Sangeet ceremony: Sangeet ceremony is held prior to the wedding. This event starts two or three days before a wedding. Ladies are the only people to take part in the event. Some men are present if they are close to the bride or groom. During this event ladies will sing traditional Indian songs, and joke around with guests. This event is also like a dinner and dance, because there is a lot of dancing and lots of food in banquet style. Now a day sangeet ceremony also includes film songs. The ladies get dressed in their best clothes.
The traditional sangeet ceremony includes Indian instruments like the dholki accompany with joking. The ceremony is also a good time for the wedding guests to know each other. Sometimes the bride and groom will choose to hold a separate sangeet to Ladies' sangeet. At this Sangeet both men and women can participate. It is a joyous occasion where the family and friends of the couple perform dances to celebrate the upcoming wedding.

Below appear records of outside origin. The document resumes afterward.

(** C5: While a document is edited the reader sees what its last text is: after any sequence of texts
    the state holds the last one (tabs made spaces); if it parses there is no error of the parser, and
    if not exactly one, with the line the parser gives (none for the first line); and the document shown
    is that of the last text that made one (an object or array, not one that contains itself or a Buffer
    with a byte other than 0, which cannot be stored), or else the one before. The state is a Map with
    an Immutable document and errors that are Maps with a type. *)
Theorem edited_document texts text sys : system_ok sys ->
  let sys' := edits (texts ++ [text]) sys in
  specStr (s_spec sys') = inr (JStr (untab text)) /\
  match parse text with
  | inr _ => parser_errors (s_err sys') = []
  | inl e => exists x, parser_errors (s_err sys') = [x] /\ shows e x
  end /\
  specJson (s_spec sys') =
    match list.last (omap stored_json (texts ++ [text])) with
    | Some json => inr (ordered_value json)
    | None => specJson (s_spec sys)
    end.
Proof.
  intros Hs. cbv zeta.
  assert (H1 : forall ts, system_ok (edits ts sys) /\
    specJson (s_spec (edits ts sys)) = match list.last (omap stored_json ts) with Some json => inr (ordered_value json) | None => specJson (s_spec sys) end).
  { intros ts. induction ts as [|t ts [IHo IHj]] using rev_ind; [done|]. unfold edits in *. rewrite foldl_app. cbn [foldl].
    destruct (edit_spec t _ IHo) as (Hok & _ & Hj & _). split; [done|]. rewrite Hj, omap_app, last_app. cbn [omap list_omap].
    destruct (stored_json t); [done|]. exact IHj. }
  split; [|split; [|apply H1]]; unfold edits; rewrite foldl_app; cbn [foldl]; fold (edits texts sys).
  - by apply edit_spec, H1.
  - by apply edit_errors, H1.
Qed.
End Edits.
(* ===== verification/SuiDownloadLaws.v ===== *)
(** Swagger UI: loading documents refines an abstract page that knows its requests, URL, status,
    text and document. *)
From S2P Require Import Prelude JsString JsNumber JsArith JsRegex YamlValue YamlTypes YamlLoader SuiUrl SuiImm SuiSpec SuiSpecLaws SuiErr SuiOas3.
From S2P Require Import SuiValidator SuiCurl SuiActions SuiEdit SuiResolve SuiDownload.

(** ** Errors with one source *)

(** The error has the source [src], and no other entry of that name. *)
Definition sourced (src : jsstr) (e : jv) : Prop :=
  im_get e (js "source") = Some (JStr src) /\ Forall (fun kv => kv.1 = js "source" -> kv.2 = JStr src) (entries_of e).

Definition keeps_source (src : jsstr) (e e' : jv) : Prop := sourced src e -> sourced src e'.

#[local] Instance keeps_source_preorder src : PreOrder (keeps_source src).
Proof. split; [intros e He; exact He|]. intros a b c Hab Hbc Ha. auto. Qed.

Lemma forall_put {A} (P : jsstr * A -> Prop) k x l : Forall P l -> P (k, x) -> Forall P (put k x l).
Proof.
  intros HF Hx. induction HF as [|[k' y] l Hy HF IH]; cbn [put]; [by constructor|]. case_bool_decide; [|by constructor].
  subst. by constructor.
Qed.

Lemma message_source src e m : is_map e = true -> keeps_source src e (im_set e (js "message") m).
Proof.
  intros He [H1 H2]. split; [by rewrite im_get_set_ne|]. destruct e; try done. cbn [im_set entries_of] in *. by apply forall_put.
Qed.

Lemma sourced_from src e : sourced src e -> from_source src e = true.
Proof. intros [E _]. unfold from_source. rewrite E. cbn. by apply bool_decide_eq_true_2. Qed.

Lemma sourced_kept src src' e : src <> src' -> src' <> [] -> is_map e = true -> sourced src e ->
  clear_keeps (JObj [(js "source", JStr src')]) e = true.
Proof.
  intros Hne Hn He [_ HF]. unfold clear_keeps. apply forallb_forall. intros [k v] Hin. apply list_elem_of_In in Hin.
  rewrite list.Forall_forall in HF. specialize (HF _ Hin). cbn [fst snd assoc] in *. case_bool_decide as Ek; [|done].
  rewrite (HF Ek). cbn [default id strict_eq]. rewrite bool_decide_eq_false_2 by done. by rewrite orb_true_r.
Qed.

Silpoha: The groom's mother along with her mother-in-law grinds akshat (rice) on a flat grinding stone under the cover of a chunni (shawl).This ritual is held in the early hours of the day of wedding by the groom's mother supervised by her mother-in-law (or any other senior married female). They are also accompanied by other female relatives. As they grind, they seek blessings from the gods and elders for a hassle-free wedding.
Mandappachadan: This ritual refers to the formal establishment of the mandap (pandal) for the wedding. The mandap is made with bamboos and decorated with banana trees and mango leaves and a symbol of the harish which represents good agriculture, made of wood is put in the center of the mandap.
Imli ghutai: The ritual of imli ghutai is performed by the groom's maternal uncle-aunt to ward off any bad omen and to advise the groom to keep away from any vice. The uncle then feeds him a betel nut which the groom holds with his teeth. His mother then takes it away from him and eats it herself, signifying that she shall take away all the bad omens falling upon her son herself. The groom is then gifted clothes as a token of blessing by his uncle-aunt.